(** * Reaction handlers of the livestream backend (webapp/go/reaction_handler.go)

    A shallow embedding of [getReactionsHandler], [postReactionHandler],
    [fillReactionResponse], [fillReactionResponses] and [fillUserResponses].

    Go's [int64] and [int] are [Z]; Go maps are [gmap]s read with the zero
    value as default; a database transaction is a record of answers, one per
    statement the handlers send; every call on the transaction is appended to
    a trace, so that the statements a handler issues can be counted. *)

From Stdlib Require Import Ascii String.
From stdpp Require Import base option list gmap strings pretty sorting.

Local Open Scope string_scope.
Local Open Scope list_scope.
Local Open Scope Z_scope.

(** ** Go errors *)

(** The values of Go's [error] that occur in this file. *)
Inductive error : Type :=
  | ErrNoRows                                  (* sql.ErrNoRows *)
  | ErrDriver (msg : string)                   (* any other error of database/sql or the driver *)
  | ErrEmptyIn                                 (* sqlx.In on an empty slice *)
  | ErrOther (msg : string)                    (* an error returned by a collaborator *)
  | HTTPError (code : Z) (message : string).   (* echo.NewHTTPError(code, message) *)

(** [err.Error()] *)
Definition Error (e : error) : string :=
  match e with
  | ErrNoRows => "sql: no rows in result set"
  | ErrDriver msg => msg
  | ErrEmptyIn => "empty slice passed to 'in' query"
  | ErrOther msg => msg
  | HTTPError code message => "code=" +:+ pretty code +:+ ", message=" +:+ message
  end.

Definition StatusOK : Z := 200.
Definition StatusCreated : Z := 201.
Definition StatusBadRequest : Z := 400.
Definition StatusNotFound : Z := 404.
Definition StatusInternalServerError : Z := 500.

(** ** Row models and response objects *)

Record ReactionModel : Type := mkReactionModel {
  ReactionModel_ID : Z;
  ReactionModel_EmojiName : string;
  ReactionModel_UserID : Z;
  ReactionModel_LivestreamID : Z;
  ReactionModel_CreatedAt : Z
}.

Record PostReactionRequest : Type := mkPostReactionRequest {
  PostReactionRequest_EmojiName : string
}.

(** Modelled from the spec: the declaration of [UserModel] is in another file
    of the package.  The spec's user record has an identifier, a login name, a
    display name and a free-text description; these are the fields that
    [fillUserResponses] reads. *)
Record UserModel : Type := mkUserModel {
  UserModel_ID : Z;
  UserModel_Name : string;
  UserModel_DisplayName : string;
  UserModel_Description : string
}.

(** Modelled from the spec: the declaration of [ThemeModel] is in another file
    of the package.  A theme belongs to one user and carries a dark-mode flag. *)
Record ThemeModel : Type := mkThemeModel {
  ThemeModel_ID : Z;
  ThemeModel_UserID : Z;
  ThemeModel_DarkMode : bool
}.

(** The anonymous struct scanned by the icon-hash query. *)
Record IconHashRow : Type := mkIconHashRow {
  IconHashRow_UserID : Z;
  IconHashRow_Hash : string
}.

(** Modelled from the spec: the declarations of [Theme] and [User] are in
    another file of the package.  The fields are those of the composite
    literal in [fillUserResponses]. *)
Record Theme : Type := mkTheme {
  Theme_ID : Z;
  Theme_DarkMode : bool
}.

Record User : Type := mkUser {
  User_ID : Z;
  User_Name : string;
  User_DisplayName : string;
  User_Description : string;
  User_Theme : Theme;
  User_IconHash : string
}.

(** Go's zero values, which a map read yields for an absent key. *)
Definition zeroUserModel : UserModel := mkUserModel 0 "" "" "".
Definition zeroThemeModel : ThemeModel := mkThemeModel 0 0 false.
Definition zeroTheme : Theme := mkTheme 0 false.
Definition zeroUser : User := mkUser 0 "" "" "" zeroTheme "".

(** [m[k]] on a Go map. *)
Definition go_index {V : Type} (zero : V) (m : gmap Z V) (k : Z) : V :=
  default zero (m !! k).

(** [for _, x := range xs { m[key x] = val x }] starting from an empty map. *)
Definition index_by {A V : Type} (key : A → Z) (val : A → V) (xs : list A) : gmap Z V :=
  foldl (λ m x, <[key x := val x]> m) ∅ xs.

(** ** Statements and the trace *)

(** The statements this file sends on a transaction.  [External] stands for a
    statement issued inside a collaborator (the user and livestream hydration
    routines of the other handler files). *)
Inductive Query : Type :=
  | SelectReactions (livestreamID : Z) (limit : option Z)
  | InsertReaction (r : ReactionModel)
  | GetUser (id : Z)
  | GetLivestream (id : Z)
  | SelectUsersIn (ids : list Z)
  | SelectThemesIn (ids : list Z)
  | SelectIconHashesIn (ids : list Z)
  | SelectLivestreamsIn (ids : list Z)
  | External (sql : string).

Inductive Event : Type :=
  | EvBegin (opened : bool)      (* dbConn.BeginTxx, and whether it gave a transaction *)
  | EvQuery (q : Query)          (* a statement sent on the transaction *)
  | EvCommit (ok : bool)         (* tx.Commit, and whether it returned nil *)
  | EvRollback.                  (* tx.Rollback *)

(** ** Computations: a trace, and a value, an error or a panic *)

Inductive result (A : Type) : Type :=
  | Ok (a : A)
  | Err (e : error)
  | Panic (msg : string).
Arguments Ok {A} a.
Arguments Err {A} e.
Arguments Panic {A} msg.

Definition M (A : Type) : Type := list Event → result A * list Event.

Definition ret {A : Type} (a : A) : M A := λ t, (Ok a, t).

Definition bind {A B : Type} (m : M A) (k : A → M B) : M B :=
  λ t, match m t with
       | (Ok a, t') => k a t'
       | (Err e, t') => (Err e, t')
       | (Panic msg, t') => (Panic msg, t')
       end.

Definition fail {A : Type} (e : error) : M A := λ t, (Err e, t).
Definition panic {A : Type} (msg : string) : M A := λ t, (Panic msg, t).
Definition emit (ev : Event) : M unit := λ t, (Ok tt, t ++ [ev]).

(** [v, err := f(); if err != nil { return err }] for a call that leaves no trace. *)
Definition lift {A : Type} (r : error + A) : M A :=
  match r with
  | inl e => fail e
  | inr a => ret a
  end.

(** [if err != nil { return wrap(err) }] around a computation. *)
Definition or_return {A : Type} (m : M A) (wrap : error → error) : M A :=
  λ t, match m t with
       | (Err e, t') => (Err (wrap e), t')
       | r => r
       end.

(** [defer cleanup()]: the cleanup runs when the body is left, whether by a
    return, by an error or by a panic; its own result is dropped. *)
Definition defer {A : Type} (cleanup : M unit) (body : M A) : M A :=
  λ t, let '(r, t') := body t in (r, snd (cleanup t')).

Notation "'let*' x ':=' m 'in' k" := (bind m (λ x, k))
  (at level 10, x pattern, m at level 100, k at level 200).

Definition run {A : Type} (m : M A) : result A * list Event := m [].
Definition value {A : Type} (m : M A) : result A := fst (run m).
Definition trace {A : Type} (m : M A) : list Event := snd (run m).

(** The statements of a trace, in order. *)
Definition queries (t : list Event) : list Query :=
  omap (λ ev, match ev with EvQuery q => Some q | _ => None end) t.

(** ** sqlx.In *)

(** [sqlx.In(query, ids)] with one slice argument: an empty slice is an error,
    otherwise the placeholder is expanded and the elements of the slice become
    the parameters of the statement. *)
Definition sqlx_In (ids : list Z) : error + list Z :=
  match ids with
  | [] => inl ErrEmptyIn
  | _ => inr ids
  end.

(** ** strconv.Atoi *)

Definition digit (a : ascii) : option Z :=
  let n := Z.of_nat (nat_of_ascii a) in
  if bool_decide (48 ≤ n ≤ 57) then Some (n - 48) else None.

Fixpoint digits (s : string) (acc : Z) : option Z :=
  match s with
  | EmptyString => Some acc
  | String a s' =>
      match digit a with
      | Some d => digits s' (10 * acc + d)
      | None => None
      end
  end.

* * * * * * *

### What the task asks
What you return should be exactly the lines above, starting at the one with "Local Open Scope string_scope." and ending at the one with "(* sql.ErrNoRows *)", and nothing else.

### Response to the task
Local Open Scope string_scope.
Local Open Scope list_scope.
Local Open Scope Z_scope.

(** ** Go errors *)

(** The values of Go's [error] that occur in this file. *)
Inductive error : Type :=
  | ErrNoRows                                  (* sql.ErrNoRows *)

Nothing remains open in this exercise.